The Government of Malawi has launched the world’s first malaria vaccine which will be made available to children up to two years of age.

Malaria kills 435,000 people every year and claims the life of one child every two minutes. Most of these deaths are in Africa, where more than 250,000 children die every year from the disease and children under five are at greatest risk of its life-threatening complications. 

The vaccine, known as RTS,S is the first, and to date the only, vaccine that has demonstrated it can significantly reduce malaria in children.

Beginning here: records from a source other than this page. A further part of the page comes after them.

(** The pattern of a heading on a heading, with or without the star. *)
Lemma match_at_heading name (star : bool) pre T post :
  T <> [] -> forallb (neqc (ch "}")) T = true ->
  match_at (re_heading name) pre
    (lit "\" ++ lit name ++ (if star then lit "*" else []) ++ lit "{" ++ T ++
     lit "}" ++ post) =
  Some (RMatch pre
          (lit "\" ++ lit name ++ (if star then lit "*" else []) ++ lit "{" ++ T ++
           lit "}") post [(1, T)]).
Proof.
  intros HT Hall. destruct T as [|c T]; [congruence|]. clear HT.
  cbn [forallb] in Hall. apply andb_prop in Hall as [Hc Hall].
  destruct (@take_while_all (neqc (ch "}")) T (ch "}") post Hall eq_refl)
    as [E1 E2].
  assert (K : forall b,
    m (L "{" ;; Group 1 (Plus true (Not1 "}")) ;; L "}") Some
      (MState b (lit "{" ++ (c :: T) ++ lit "}" ++ post) []) =
    Some (MState (rev (lit "{" ++ (c :: T) ++ lit "}") ++ b) post [(1, c :: T)])).
  { intros b. unfold L. rewrite m_Seq, m_Lit_of, strip_prefix_app.
    rewrite m_Seq, m_Group. unfold Plus, Not1.
    rewrite m_Seq. cbn [app]. rewrite m_Chr, Hc, m_Star. cbn [after].
    change (lit "}" ++ post) with (ch "}" :: post).
    rewrite (@star_class_run (m (Chr (neqc (ch "}")))) (neqc (ch "}")) true).
    - rewrite E1, E2. cbn [before after caps]. rewrite m_Lit_of.
      change (strip_prefix (lit "}") (ch "}" :: post)) with (Some post).
      assert (B : rev (lit "}") ++ rev T ++ c :: rev (lit "{") ++ b =
                  rev (lit "{" ++ (c :: T) ++ lit "}") ++ b).
      { rewrite !rev_app_distr. cbn [rev app]. rewrite <- !app_assoc.
        cbn [app]. reflexivity. }
      rewrite B. unfold passed. cbn [before].
      replace (rev T ++ c :: rev (lit "{") ++ b)
        with (rev (c :: T) ++ (rev (lit "{") ++ b))
        by (simpl; now rewrite <- app_assoc).
      now rewrite firstn_rev_app.
    - reflexivity.
    - intros b' x t cs Hx. rewrite m_Lit_of. cbn [after].
      unfold neqc in Hx. change (lit "}") with [ch "}"].
      cbn [strip_prefix]. rewrite N.eqb_sym. now destruct (N.eqb x (ch "}")).
    - rewrite E1. simpl. rewrite length_app. simpl. lia. }
  unfold match_at, re_heading.
  unfold L at 1. rewrite m_Seq, m_Lit_of, strip_prefix_app.
  unfold L at 1. rewrite m_Seq, m_Lit_of, strip_prefix_app.
  rewrite m_Seq, m_Opt.
  destruct star.
  - unfold L at 1. rewrite m_Lit_of, strip_prefix_app.
    unfold progressed. cbn [after].
    replace (Nat.ltb _ _) with true
      by (symmetry; apply Nat.ltb_lt; rewrite !length_app; simpl; lia).
    rewrite (K _). cbn [after caps]. f_equal.
    set (whole := lit "\" ++ lit name ++ lit "*" ++ lit "{" ++ (c :: T) ++ lit "}").
    replace (lit "\" ++ lit name ++ lit "*" ++ lit "{" ++ (c :: T) ++ lit "}" ++ post)
      with (whole ++ post) by (unfold whole; now rewrite <- !app_assoc).
    now rewrite firstn_length_app.
  - cbn [app]. unfold L at 1. rewrite m_Lit_of.
    change (strip_prefix (lit "*") (lit "{" ++ c :: T ++ lit "}" ++ post))
      with (@None (list N)).
    pose proof (K (rev (lit name) ++ rev (lit "\") ++ pre)) as K0.
    cbn [app] in K0. rewrite K0. cbn [after caps]. f_equal.
    set (whole := lit "\" ++ lit name ++ lit "{" ++ (c :: T) ++ lit "}").
    replace (lit "\" ++ lit name ++ lit "{" ++ c :: T ++ lit "}" ++ post)
      with (whole ++ post) by (unfold whole; now rewrite <- !app_assoc).
    now rewrite firstn_length_app.
Qed.

Lemma silent_nil_literal w r pre : w <> [] -> silent (Lit_of w ;; r) pre [].
Proof.
  intros Hw a b E. symmetry in E. apply app_eq_nil in E as [-> ->].
  apply match_at_needs_literal. now apply starts_with_nil_false.
Qed.

Lemma heading_replace name star T open_ close_ :
  ngroups (re_heading name) = 1 ->
  T <> [] -> forallb (neqc (ch "}")) T = true ->
  existsb (eqc dollar) open_ = false -> existsb (eqc dollar) close_ = false ->
  is_digit (hd 0%N close_) = false ->
  re_replace (re_heading name) (open_ ++ lit "$1" ++ close_)
    (heading_command name star T) = open_ ++ T ++ close_.
Proof.
  intros Hg HT Hall Ho Hc Hd. unfold re_replace, re_replace_fn. rewrite Hg.
  pose proof (@match_at_heading name star [] T [] HT Hall) as M.
  rewrite !app_nil_r in M. fold (heading_command name star T) in M.
  pose proof (@replace_one (re_heading name)
                (fun mt => expand 1 mt (open_ ++ lit "$1" ++ close_))
                [] (heading_command name star T) [] []
                (RMatch [] (heading_command name star T) [] [(1, T)])) as R.
  cbn [app rev] in R. rewrite !app_nil_r in R. rewrite R; clear R.
  - rewrite expand_dollar1 by assumption. reflexivity.
  - intros a1 c a2 E. destruct a1; discriminate E.
  - exact M.
  - reflexivity.
  - unfold heading_command. discriminate.
  - unfold re_heading, L. apply silent_nil_literal. discriminate.
Qed.

Lemma heading_silent name other star T pre :
  existsb (eqc 92%N) T = false ->
  starts_with (lit "\" ++ lit other) (heading_command name star T) = false ->
  existsb (eqc 92%N) (lit name) = false ->
  silent (re_heading other) pre (heading_command name star T).
Proof.
  intros HT Hs Hn. apply (@opens_silent (lit "\" ++ lit other)).
  - unfold re_heading, L. apply opens_with_seq2.
  - unfold heading_command in *. change (lit "\") with [92%N] in *.
    cbn [app] in *. rewrite includes_bs; [exact Hs|].
    rewrite !existsb_app, Hn, HT. now destruct star.
Qed.

(** X20.  The heading phase turns a sectioning command, starred or
    not, into the heading element of its level, and puts the argument
    into it as it is written, without escaping it. *)
Theorem headings_become_elements (star : bool) T :
  T <> [] -> forallb (neqc (ch "}")) T = true ->
  existsb (eqc 92%N) T = false ->
  convert_headings (heading_command "section" star T) =
    tpl "<h2 class=`text-3xl font-bold mt-10 mb-5 text-white border-b border-orange-500/50 pb-2`>"
    ++ T ++ lit "</h2>"
  /\ convert_headings (heading_command "subsection" star T) =
    tpl "<h3 class=`text-2xl font-semibold mt-8 mb-4 text-gray-100`>" ++ T ++ lit "</h3>"
  /\ convert_headings (heading_command "subsubsection" star T) =
    tpl "<h4 class=`text-xl font-semibold mt-6 mb-3 text-gray-200`>" ++ T ++ lit "</h4>".
Proof.
  intros HT Hall Hb.
  assert (Q : forall name open_ close_,
             existsb (eqc 92%N) open_ = false -> existsb (eqc 92%N) close_ = false ->
             silent (re_heading name) [] (open_ ++ T ++ close_)).
  { intros name open_ close_ Ho Hc.
    apply no_backslash_silent with (w := lit name).
    - unfold re_heading, L. change (92%N :: lit name) with (lit "\" ++ lit name).
      apply opens_with_seq2.
    - now rewrite !existsb_app, Ho, Hb, Hc. }
  unfold convert_headings. repeat split.
  - change (tpl "<h2 class=`text-3xl font-bold mt-10 mb-5 text-white border-b border-orange-500/50 pb-2`>$1</h2>")
      with (tpl "<h2 class=`text-3xl font-bold mt-10 mb-5 text-white border-b border-orange-500/50 pb-2`>"
            ++ lit "$1" ++ lit "</h2>").
    rewrite heading_replace by (assumption || reflexivity).
    rewrite (@re_replace_silent (re_heading "subsection") _ (_ ++ T ++ _))
      by (apply Q; reflexivity).
    now rewrite (@re_replace_silent (re_heading "subsubsection") _ (_ ++ T ++ _))
      by (apply Q; reflexivity).
  - rewrite (@re_replace_silent (re_heading "section"))
      by (apply heading_silent; [exact Hb | now destruct star | reflexivity]).
    change (tpl "<h3 class=`text-2xl font-semibold mt-8 mb-4 text-gray-100`>$1</h3>")
      with (tpl "<h3 class=`text-2xl font-semibold mt-8 mb-4 text-gray-100`>"
            ++ lit "$1" ++ lit "</h3>").
    rewrite heading_replace by (assumption || reflexivity).
    now rewrite (@re_replace_silent (re_heading "subsubsection") _ (_ ++ T ++ _))
      by (apply Q; reflexivity).
  - rewrite (@re_replace_silent (re_heading "section"))
      by (apply heading_silent; [exact Hb | now destruct star | reflexivity]).
    rewrite (@re_replace_silent (re_heading "subsection"))
      by (apply heading_silent; [exact Hb | now destruct star | reflexivity]).
    change (tpl "<h4 class=`text-xl font-semibold mt-6 mb-3 text-gray-200`>$1</h4>")
      with (tpl "<h4 class=`text-xl font-semibold mt-6 mb-3 text-gray-200`>"
            ++ lit "$1" ++ lit "</h4>").
    now rewrite heading_replace by (assumption || reflexivity).
Qed.

(** The hypotheses of X20 hold for a title with an ampersand. *)
Lemma headings_become_elements_witness :
  lit "Data & Methods" <> []
  /\ forallb (neqc (ch "}")) (lit "Data & Methods") = true
  /\ existsb (eqc 92%N) (lit "Data & Methods") = false
  /\ convert_headings (heading_command "section" true (lit "Data & Methods")) =
     tpl "<h2 class=`text-3xl font-bold mt-10 mb-5 text-white border-b border-orange-500/50 pb-2`>"
     ++ lit "Data & Methods" ++ lit "</h2>".
Proof.
  assert (H1 : lit "Data & Methods" <> []) by discriminate.
  assert (H2 : forallb (neqc (ch "}")) (lit "Data & Methods") = true) by reflexivity.
  assert (H3 : existsb (eqc 92%N) (lit "Data & Methods") = false) by reflexivity.
  repeat (split; [assumption|]).
  exact (proj1 (@headings_become_elements true _ H1 H2 H3)).
Defined.

(** ** Lists *)

Lemma match_at_item pre s :
  match_at re_item pre s =
  match strip_prefix (lit "\item") s with
  | Some t => Some (RMatch pre (lit "\item" ++ take_while is_space t)
                      (drop_while is_space t) [])
  | None => None
  end.
Proof.
  unfold match_at, re_item, L. rewrite m_Seq, m_Lit_of.
  destruct (strip_prefix (lit "\item") s) as [t|] eqn:E; [|reflexivity].
  apply strip_prefix_Some in E. subst s.
  rewrite m_Star. unfold Ws. cbn [after].
  rewrite (@star_class_greedy_all (m (Chr is_space)) is_space)
    by (try reflexivity; pose proof (take_while_length is_space t); lia).
  cbn [after caps]. f_equal. f_equal.
  replace (lit "\item" ++ t)
    with ((lit "\item" ++ take_while is_space t) ++ drop_while is_space t)
    by (rewrite <- app_assoc; now rewrite take_drop_while).
  apply firstn_length_app.
Qed.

In clinical trials, the vaccine was found to prevent approximately four in 10 malaria cases.

“We have seen tremendous gains from bed nets and other measures to control malaria in the last 15 years, but progress has stalled and even reversed in some areas,” said World Health Organisation (WHO) director-general Dr Tedros Adhanom Ghebreyesus. “We need new solutions to get the malaria response back on track, and this vaccine gives us a promising tool to get there. The malaria vaccine has the potential to save tens of thousands of children’s lives.”

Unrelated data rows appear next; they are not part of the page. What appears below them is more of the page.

(** C8, as the code has it.  [prune_backups] sorts the entries that match
    [inventory_*.db] by name and goes through all but the last
    [max_backups] of them, oldest name first: each one the system lets it
    unlink is removed and reported, each one whose unlink fails is skipped
    and stays.  With nothing in the way the removed files are exactly those
    oldest ones.  The [max_backups] files with the largest names always
    remain, and every removed name is smaller than every remaining one.  A
    [max_backups] of 0 or less removes nothing.  Backup names sort as the
    times in them do.  In particular, with a retention of 3, five backups
    in the directory and a sixth just made, the three oldest of the five are
    removed, and the two newest of the five remain with the new one. *)
Theorem prune_backups_removes_oldest :
  (forall (dir : Backup.directory) (max_backups : Z),
      let backups := Backup.sorted (Backup.glob "inventory_*.db" dir) in
      let keep := Z.to_nat max_backups in
      let oldest := take (length backups - keep) backups in
      let newest := drop (length backups - keep) backups in
      let removed := (Backup.prune_backups dir max_backups).1 in
      let dir' := (Backup.prune_backups dir max_backups).2 in
      (max_backups <= 0 -> removed = [] /\ dir' = dir)
      /\ (0 < max_backups ->
            removed = filter (fun p => p ∉ Backup.stuck dir) oldest
            /\ ((forall p, p ∈ oldest -> p ∉ Backup.stuck dir) ->
                removed = oldest)
            /\ Backup.entries dir' = Backup.entries dir ∖ list_to_set removed
            /\ Backup.stuck dir' = Backup.stuck dir
            /\ length newest = Nat.min (length backups) keep
            /\ (forall a b, a ∈ oldest -> b ∈ newest ->
                  String.leb a b = true /\ a <> b)
            /\ (forall b, b ∈ newest -> b ∈ Backup.entries dir'))
      /\ (forall p, p ∈ backups <->
                    p ∈ Backup.entries dir
                    /\ Text.fnmatch p "inventory_*.db" = true))
  /\ (forall a b : Time.datetime,
        Time.valid a -> Time.valid b ->
        String.leb (Backup.backup_name a) (Backup.backup_name b)
        = (Time.seconds_key a <=? Time.seconds_key b)%N)
  /\ (forall (t1 t2 t3 t4 t5 t6 : Time.datetime) (others : gset string),
        Time.valid t1 -> Time.valid t2 -> Time.valid t3 -> Time.valid t4 ->
        Time.valid t5 -> Time.valid t6 ->
        (Time.seconds_key t1 < Time.seconds_key t2)%N ->
        (Time.seconds_key t2 < Time.seconds_key t3)%N ->
        (Time.seconds_key t3 < Time.seconds_key t4)%N ->
        (Time.seconds_key t4 < Time.seconds_key t5)%N ->
        (Time.seconds_key t5 < Time.seconds_key t6)%N ->
        (forall p, p ∈ others -> Text.fnmatch p "inventory_*.db" = false) ->
        Backup.run_backup t6 3
          (Backup.mk
             ({[Backup.backup_name t1; Backup.backup_name t2;
                Backup.backup_name t3; Backup.backup_name t4;
                Backup.backup_name t5]} ∪ others) ∅)
        = (Backup.backup_name t6,
           [Backup.backup_name t1; Backup.backup_name t2;
            Backup.backup_name t3],
           Backup.mk
             ({[Backup.backup_name t4; Backup.backup_name t5;
                Backup.backup_name t6]} ∪ others) ∅)).
Proof.
  split; [exact prune_backups_spec|].
  split; [exact leb_backup_name|exact run_backup_five_plus_one].
Qed.

(** On the sample archive: the backup made at noon on 5 March comes sixth,
    and the backups of the nights of 1, 2 and 3 March go. *)
Lemma prune_backups_removes_oldest_witness :
  Backup.run_backup Sample.noon 3 Sample.archive
  = ("inventory_20240305_140709.db",
     ["inventory_20240301_020000.db"; "inventory_20240302_020000.db";
      "inventory_20240303_020000.db"],
     Backup.mk
       ({["inventory_20240304_020000.db"; "inventory_20240305_020000.db";
          "inventory_20240305_140709.db"]} ∪ {["notes.txt"]}) ∅).
Proof.
  destruct prune_backups_removes_oldest as (_ & _ & Hsix).
  apply (Hsix (Sample.night 1) (Sample.night 2) (Sample.night 3)
              (Sample.night 4) (Sample.night 5) Sample.noon {["notes.txt"]});
    try (unfold Time.valid; simpl; lia); try (vm_compute; reflexivity).
  intros p Hp. apply elem_of_singleton in Hp. rewrite Hp. reflexivity.
Defined.

(** C8 as stated fails twice.  With a retention of 3, five backups and a
    sixth just made, three files are removed, not two: the backup of the
    night of 3 March goes as well.  And a backup the system refuses to
    unlink is not removed although it is the oldest beyond the three
    newest: on the protected archive nothing but the second oldest goes. *)
Lemma prune_backups_removes_three_or_skips :
  (Backup.run_backup Sample.noon 3 Sample.archive).1.2
  = ["inventory_20240301_020000.db"; "inventory_20240302_020000.db";
     "inventory_20240303_020000.db"]
  /\ (Backup.prune_backups Sample.protected_archive 3).1
     = ["inventory_20240302_020000.db"]
  /\ bool_decide
       ("inventory_20240301_020000.db"
          ∈ Backup.entries (Backup.prune_backups Sample.protected_archive 3).2)
     = true.
Proof. vm_compute. repeat split; reflexivity. Qed.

The vaccine programme (which will soon also be introduced in Ghana and Kenya) is designed to generate evidence to inform WHO policy recommendations on the broader use of RTS,S and will look at reductions in child deaths; vaccine uptake; and vaccine safety in the context of routine use. It aims to reach about 360,000 children per year across the three countries.

Ministries of health will determine where the vaccine will be given; primarily focussing on areas with moderate-to-high malaria transmission, where the vaccine can have the greatest impact.

“Malaria is a constant threat in the African communities where this vaccine will be given. The poorest children suffer the most and are at highest risk of death,” said Dr Matshidiso Moeti, WHO regional director for Africa. “We know the power of vaccines to prevent killer diseases and reach children, including those who may not have immediate access to the doctors, nurses and health facilities they need to save them when severe illness comes.”

The vaccine itself is a complementary malaria control tool – to be added other measures for malaria prevention, such as the routine use of insecticide-treated bed nets, indoor spraying with insecticides, and the timely use of malaria testing and treatment.